**What the task asks**
In the data below, locate each line with the word "Hlast" and list it.

Source data:
#####

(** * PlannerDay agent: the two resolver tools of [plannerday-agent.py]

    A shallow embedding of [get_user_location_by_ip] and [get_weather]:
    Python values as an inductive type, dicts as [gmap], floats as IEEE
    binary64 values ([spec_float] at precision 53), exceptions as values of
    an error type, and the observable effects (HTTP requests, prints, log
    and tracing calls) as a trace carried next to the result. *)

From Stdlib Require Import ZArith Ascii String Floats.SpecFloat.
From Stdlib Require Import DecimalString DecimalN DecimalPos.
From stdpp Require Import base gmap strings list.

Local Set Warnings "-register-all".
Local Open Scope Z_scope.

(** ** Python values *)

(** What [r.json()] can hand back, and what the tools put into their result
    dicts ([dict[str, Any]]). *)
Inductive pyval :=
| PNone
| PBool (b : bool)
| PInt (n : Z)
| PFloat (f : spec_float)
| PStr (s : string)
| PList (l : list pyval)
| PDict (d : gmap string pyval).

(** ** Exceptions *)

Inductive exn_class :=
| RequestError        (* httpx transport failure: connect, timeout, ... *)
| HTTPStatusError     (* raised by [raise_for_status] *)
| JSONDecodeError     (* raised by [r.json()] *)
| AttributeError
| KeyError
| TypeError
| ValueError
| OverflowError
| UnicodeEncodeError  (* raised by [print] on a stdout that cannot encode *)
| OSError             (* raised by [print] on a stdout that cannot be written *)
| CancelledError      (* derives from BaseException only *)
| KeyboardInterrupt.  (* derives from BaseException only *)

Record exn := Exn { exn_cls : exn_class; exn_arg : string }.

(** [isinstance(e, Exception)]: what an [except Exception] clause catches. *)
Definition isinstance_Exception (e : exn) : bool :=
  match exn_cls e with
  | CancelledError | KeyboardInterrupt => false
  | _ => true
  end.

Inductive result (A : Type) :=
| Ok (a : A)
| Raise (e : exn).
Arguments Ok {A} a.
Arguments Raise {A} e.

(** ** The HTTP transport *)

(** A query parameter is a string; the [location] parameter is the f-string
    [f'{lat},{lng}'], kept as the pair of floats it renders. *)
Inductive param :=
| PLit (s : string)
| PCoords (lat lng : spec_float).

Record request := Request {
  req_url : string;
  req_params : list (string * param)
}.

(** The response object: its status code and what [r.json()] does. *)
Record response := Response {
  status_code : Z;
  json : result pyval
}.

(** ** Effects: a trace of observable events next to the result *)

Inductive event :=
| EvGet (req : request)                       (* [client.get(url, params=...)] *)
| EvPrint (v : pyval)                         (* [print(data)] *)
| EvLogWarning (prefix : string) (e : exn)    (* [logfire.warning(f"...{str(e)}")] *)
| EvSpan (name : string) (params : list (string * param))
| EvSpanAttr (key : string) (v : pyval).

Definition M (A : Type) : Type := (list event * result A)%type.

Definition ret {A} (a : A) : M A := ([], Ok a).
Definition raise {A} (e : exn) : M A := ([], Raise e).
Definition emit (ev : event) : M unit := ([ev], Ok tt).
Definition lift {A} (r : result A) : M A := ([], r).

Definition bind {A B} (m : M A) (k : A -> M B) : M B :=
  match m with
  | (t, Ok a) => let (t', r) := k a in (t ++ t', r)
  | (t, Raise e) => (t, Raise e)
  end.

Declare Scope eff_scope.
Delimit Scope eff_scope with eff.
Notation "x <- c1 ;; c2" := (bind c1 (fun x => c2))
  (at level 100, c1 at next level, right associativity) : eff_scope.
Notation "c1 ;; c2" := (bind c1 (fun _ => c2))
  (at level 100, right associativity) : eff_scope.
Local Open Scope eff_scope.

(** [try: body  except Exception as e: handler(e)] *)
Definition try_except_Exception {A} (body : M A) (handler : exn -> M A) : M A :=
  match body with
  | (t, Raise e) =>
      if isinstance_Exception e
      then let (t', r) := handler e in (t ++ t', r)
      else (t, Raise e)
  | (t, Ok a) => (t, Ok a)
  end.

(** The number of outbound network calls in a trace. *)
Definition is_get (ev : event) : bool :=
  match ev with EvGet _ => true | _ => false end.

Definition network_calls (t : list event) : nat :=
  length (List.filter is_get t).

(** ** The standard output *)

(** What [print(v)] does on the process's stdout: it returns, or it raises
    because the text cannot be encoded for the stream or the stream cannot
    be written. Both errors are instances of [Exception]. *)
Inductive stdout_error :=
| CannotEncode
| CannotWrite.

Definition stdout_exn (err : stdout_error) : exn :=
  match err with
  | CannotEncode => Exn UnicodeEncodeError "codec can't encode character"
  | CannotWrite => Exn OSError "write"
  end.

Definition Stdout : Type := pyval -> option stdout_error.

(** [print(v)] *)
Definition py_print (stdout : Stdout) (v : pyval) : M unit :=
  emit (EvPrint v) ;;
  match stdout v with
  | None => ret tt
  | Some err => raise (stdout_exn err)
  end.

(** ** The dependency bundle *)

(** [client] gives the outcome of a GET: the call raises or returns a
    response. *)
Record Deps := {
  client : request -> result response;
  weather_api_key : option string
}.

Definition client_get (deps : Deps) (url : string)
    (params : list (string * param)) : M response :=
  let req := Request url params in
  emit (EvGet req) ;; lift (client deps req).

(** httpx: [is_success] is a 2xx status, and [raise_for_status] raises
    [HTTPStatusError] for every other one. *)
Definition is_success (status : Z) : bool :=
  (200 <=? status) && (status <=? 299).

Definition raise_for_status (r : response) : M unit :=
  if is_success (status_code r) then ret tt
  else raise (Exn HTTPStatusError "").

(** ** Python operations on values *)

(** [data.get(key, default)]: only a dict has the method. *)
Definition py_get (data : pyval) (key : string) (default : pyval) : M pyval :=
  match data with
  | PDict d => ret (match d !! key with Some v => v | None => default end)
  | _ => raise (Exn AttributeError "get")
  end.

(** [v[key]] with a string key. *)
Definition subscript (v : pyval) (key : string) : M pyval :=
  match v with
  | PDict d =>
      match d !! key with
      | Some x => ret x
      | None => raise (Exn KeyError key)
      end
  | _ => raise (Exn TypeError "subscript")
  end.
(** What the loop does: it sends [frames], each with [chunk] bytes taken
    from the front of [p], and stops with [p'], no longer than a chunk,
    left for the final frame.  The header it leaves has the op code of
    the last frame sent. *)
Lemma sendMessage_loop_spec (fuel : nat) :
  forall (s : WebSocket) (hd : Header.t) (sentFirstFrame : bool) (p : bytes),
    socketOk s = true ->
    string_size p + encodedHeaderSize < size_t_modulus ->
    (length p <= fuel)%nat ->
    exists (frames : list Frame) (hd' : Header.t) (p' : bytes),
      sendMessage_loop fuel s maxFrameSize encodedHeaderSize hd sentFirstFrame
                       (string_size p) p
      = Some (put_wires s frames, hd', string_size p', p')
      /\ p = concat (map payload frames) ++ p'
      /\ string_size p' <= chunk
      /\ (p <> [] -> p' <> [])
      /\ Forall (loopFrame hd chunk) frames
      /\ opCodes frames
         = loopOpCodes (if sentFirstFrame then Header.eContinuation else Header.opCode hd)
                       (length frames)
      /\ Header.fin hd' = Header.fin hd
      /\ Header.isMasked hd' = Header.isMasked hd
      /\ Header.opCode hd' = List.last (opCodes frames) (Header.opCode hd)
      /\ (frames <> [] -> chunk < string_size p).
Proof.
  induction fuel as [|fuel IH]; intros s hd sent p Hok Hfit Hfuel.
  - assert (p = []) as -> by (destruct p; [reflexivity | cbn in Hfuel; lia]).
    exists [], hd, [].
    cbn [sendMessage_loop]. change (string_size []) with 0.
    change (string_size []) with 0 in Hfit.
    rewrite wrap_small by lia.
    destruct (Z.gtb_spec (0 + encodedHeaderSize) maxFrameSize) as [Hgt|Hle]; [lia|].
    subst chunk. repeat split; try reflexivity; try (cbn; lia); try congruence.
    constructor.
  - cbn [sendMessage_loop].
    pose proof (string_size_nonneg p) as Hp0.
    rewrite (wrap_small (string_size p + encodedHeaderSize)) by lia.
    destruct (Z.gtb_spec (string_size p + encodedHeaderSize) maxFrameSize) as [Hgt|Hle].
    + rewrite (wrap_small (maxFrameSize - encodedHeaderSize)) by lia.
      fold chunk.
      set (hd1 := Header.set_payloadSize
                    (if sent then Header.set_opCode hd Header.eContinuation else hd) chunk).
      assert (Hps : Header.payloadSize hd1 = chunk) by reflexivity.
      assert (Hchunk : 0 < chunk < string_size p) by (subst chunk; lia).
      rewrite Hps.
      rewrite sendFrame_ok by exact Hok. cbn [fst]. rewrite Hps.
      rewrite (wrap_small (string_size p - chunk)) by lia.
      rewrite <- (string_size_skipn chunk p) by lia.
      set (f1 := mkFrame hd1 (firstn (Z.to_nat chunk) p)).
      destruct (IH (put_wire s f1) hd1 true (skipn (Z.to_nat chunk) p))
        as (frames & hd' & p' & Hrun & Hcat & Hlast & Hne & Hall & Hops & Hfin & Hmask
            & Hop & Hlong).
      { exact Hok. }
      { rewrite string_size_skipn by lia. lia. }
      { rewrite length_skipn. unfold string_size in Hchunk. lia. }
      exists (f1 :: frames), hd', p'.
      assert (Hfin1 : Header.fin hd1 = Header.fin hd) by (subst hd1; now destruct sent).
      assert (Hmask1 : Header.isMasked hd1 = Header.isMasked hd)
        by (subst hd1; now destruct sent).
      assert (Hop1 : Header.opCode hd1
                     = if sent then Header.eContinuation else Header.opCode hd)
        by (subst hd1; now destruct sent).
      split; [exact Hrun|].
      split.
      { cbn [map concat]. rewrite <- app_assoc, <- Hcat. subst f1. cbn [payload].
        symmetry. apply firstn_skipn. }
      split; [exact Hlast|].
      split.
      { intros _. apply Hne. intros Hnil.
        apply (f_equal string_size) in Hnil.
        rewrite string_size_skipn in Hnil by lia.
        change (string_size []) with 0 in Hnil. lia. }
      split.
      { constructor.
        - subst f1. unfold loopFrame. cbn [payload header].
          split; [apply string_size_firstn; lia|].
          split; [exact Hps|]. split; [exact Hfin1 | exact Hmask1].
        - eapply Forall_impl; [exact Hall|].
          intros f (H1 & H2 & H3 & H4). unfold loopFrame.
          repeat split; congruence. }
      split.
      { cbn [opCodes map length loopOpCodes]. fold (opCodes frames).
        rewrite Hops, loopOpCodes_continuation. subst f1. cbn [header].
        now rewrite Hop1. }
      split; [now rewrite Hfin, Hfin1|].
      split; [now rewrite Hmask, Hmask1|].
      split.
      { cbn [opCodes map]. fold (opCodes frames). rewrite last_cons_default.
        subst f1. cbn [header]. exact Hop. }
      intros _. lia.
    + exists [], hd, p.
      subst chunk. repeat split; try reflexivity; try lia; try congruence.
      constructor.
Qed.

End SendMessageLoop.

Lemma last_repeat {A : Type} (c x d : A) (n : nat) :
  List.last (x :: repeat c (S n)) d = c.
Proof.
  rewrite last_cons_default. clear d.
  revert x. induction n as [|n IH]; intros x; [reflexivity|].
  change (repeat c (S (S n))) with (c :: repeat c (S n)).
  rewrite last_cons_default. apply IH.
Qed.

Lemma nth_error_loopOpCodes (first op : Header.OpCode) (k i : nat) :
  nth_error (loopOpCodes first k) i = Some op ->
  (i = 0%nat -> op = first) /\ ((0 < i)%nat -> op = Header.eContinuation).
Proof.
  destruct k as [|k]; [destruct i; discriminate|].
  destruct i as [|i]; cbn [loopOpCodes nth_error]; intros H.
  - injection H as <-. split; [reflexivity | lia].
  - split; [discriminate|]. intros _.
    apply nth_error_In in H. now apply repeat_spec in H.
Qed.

#####

**Expected output**
        as (frames & hd' & p' & Hrun & Hcat & Hlast & Hne & Hall & Hops & Hfin & Hmask
      split; [exact Hlast|].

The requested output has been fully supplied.